Your task: From the records below, set down exactly the lines starting with the line that contains "match fuel with" and going on through the line that contains "Definition intersectionIsNotEmpty d". Nothing else is wanted.

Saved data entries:
···

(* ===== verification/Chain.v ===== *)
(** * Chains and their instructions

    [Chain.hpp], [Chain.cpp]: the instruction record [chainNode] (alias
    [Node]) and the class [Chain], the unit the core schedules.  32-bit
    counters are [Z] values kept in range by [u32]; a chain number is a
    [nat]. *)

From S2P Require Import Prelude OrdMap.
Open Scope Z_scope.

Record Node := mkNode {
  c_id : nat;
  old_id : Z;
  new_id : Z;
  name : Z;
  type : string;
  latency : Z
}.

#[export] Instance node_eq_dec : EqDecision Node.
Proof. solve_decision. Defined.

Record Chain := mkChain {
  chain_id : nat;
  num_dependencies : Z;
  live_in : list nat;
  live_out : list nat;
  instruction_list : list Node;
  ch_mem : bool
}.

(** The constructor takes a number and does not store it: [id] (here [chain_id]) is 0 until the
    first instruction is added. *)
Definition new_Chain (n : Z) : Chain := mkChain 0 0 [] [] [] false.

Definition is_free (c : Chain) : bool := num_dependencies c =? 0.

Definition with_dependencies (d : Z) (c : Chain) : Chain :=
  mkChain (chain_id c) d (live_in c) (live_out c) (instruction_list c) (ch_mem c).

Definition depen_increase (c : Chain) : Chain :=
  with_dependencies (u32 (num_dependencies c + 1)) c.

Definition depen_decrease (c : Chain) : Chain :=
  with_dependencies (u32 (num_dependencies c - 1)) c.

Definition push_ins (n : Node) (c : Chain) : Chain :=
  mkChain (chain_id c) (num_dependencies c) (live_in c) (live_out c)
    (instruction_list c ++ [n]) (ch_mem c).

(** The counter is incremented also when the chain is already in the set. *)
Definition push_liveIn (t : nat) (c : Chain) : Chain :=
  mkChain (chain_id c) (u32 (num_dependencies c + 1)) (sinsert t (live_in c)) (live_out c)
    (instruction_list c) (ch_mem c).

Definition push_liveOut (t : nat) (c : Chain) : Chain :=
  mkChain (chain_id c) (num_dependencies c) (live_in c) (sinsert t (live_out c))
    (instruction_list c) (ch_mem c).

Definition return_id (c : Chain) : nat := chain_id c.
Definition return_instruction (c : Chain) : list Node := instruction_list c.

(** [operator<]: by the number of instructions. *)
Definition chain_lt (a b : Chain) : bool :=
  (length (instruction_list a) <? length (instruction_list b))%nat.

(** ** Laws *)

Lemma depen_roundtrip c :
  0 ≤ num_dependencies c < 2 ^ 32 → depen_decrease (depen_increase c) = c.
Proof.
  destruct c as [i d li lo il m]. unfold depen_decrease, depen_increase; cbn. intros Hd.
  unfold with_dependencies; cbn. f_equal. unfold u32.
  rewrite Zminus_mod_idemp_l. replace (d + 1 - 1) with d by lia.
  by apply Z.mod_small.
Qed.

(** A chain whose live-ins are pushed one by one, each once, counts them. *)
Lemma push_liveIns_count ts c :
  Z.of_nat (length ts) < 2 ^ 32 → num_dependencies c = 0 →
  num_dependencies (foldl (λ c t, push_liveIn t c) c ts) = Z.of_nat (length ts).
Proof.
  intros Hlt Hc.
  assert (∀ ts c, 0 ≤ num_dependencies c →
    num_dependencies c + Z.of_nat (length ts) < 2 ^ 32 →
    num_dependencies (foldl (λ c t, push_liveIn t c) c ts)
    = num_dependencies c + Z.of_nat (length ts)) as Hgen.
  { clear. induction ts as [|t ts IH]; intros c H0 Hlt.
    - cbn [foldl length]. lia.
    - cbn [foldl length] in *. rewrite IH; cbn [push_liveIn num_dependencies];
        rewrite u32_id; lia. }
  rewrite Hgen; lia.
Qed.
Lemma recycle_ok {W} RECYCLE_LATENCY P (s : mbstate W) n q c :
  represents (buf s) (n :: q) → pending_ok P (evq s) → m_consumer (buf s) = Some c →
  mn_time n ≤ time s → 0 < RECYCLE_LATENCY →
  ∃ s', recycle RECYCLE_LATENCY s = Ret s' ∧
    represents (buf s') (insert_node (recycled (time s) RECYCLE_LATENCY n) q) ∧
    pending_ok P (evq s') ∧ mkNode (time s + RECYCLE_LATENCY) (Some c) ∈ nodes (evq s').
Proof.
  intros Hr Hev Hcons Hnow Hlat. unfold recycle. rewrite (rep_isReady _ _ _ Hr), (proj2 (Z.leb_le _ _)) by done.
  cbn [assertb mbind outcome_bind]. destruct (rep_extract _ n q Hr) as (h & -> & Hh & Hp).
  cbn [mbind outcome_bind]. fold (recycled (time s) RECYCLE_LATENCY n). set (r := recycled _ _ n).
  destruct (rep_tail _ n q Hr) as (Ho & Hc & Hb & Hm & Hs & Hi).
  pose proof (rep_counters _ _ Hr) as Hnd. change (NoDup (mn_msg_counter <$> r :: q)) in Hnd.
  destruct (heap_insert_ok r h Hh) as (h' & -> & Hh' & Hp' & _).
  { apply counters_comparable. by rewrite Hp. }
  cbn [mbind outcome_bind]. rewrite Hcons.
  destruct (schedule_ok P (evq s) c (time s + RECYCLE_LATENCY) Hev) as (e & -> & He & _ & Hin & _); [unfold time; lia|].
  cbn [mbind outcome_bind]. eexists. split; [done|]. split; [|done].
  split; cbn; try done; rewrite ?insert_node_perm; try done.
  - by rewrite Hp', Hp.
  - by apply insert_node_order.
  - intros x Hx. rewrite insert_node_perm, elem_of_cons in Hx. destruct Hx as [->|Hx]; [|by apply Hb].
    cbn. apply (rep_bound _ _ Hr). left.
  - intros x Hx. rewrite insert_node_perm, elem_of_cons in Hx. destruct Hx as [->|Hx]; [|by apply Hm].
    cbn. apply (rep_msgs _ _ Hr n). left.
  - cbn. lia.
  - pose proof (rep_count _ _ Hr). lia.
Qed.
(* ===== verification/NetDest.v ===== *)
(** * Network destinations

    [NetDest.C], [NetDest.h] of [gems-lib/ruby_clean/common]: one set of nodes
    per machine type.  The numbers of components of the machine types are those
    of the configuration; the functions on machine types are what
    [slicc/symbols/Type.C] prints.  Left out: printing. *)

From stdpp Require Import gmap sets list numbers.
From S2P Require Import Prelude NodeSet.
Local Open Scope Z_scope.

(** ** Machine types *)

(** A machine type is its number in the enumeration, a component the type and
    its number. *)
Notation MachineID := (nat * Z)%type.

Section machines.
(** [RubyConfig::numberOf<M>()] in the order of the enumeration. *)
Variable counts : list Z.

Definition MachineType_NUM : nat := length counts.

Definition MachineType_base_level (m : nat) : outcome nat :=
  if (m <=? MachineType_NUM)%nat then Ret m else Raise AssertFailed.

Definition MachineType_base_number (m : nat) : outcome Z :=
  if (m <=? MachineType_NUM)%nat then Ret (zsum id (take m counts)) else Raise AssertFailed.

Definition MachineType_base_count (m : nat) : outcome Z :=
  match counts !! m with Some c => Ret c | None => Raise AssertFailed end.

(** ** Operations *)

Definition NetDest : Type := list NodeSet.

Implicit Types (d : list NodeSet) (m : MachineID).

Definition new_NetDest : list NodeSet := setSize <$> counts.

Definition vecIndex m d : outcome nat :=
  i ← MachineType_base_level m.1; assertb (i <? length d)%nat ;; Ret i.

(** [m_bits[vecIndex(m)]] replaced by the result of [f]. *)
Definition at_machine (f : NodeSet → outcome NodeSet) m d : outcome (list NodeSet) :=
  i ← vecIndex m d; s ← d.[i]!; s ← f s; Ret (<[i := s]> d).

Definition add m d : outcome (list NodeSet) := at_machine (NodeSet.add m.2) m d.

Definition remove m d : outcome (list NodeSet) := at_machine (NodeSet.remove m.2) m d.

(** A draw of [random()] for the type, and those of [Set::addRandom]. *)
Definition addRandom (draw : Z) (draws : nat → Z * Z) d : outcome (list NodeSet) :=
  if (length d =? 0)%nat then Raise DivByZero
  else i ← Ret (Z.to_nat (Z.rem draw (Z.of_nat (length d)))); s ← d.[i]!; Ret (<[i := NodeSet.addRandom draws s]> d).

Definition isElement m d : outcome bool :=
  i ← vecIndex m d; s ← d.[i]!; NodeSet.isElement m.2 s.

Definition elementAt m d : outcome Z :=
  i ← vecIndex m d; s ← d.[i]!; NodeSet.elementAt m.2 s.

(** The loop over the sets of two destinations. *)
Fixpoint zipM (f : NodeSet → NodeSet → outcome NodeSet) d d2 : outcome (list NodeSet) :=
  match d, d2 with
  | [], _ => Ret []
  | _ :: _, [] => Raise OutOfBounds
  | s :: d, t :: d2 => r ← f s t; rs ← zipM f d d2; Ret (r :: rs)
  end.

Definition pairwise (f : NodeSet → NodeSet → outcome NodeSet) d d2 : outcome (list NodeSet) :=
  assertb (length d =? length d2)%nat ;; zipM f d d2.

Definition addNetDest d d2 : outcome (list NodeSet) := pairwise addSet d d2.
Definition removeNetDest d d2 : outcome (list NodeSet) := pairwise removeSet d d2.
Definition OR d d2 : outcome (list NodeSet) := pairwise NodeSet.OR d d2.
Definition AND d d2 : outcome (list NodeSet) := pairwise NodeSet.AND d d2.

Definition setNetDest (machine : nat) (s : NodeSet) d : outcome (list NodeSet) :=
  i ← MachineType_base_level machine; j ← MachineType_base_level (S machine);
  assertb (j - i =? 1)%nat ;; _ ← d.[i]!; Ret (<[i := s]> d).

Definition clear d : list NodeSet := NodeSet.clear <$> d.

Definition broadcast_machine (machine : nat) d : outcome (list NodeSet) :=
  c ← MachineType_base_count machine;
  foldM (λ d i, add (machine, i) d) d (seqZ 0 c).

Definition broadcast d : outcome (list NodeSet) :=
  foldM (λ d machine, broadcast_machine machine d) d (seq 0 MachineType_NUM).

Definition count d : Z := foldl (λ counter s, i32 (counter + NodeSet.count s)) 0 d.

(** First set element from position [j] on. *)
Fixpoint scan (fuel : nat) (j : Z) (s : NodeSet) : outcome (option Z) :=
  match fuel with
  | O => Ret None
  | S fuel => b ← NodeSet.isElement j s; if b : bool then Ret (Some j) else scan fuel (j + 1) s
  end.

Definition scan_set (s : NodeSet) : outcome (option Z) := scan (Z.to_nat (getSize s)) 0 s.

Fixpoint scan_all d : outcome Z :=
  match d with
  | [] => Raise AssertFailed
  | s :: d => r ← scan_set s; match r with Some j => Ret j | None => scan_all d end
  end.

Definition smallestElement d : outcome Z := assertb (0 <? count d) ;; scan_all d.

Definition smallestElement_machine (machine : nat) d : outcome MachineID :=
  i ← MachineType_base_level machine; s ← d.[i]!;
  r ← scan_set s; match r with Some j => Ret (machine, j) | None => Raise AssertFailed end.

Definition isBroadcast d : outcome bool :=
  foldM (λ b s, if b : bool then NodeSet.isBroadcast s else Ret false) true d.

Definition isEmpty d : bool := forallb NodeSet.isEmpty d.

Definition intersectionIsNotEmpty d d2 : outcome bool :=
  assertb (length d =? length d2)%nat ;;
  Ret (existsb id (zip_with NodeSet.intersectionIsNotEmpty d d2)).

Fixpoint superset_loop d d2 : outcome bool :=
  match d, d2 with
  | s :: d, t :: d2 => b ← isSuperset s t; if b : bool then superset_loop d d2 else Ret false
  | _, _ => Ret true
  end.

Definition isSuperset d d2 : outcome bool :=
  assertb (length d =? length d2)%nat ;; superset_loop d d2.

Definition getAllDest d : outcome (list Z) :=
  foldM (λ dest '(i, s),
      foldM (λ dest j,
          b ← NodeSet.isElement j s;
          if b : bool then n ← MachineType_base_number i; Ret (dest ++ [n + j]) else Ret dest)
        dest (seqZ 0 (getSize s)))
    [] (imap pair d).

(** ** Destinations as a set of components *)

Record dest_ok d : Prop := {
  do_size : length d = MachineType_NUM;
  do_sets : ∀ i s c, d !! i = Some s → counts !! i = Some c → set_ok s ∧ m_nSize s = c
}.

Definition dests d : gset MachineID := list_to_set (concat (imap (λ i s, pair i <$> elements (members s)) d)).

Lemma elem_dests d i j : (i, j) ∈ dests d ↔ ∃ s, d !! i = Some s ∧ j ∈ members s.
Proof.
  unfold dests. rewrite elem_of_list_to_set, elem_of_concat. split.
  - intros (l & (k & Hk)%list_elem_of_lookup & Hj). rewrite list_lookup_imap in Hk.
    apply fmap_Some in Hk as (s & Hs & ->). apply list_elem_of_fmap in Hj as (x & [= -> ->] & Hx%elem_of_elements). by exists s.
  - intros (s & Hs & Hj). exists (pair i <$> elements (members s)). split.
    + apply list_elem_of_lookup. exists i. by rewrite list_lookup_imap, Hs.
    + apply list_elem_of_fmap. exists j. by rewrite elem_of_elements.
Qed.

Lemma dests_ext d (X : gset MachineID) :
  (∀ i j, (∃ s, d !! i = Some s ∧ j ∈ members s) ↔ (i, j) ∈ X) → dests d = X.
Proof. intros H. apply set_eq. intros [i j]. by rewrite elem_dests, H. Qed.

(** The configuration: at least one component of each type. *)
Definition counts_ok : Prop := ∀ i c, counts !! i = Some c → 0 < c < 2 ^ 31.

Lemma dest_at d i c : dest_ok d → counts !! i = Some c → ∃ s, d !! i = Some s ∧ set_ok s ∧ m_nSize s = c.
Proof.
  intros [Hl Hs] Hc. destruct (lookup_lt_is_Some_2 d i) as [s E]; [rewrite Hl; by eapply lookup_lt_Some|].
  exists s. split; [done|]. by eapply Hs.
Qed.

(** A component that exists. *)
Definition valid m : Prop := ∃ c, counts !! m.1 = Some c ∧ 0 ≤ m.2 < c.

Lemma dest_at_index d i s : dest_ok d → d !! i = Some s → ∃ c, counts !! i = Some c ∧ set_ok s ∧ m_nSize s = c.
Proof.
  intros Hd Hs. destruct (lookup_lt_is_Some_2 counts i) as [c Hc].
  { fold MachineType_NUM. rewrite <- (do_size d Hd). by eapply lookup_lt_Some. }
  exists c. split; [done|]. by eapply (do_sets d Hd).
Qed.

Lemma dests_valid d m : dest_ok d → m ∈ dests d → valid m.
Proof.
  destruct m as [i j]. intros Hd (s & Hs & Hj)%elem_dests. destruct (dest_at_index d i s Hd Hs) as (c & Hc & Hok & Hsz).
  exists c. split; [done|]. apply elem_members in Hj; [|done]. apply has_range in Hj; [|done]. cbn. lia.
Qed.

···

Task response:
  match fuel with
  | O => Ret None
  | S fuel => b ← NodeSet.isElement j s; if b : bool then Ret (Some j) else scan fuel (j + 1) s
  end.

Definition scan_set (s : NodeSet) : outcome (option Z) := scan (Z.to_nat (getSize s)) 0 s.

Fixpoint scan_all d : outcome Z :=
  match d with
  | [] => Raise AssertFailed
  | s :: d => r ← scan_set s; match r with Some j => Ret j | None => scan_all d end
  end.

Definition smallestElement d : outcome Z := assertb (0 <? count d) ;; scan_all d.

Definition smallestElement_machine (machine : nat) d : outcome MachineID :=
  i ← MachineType_base_level machine; s ← d.[i]!;
  r ← scan_set s; match r with Some j => Ret (machine, j) | None => Raise AssertFailed end.

Definition isBroadcast d : outcome bool :=
  foldM (λ b s, if b : bool then NodeSet.isBroadcast s else Ret false) true d.

Definition isEmpty d : bool := forallb NodeSet.isEmpty d.

Definition intersectionIsNotEmpty d d2 : outcome bool :=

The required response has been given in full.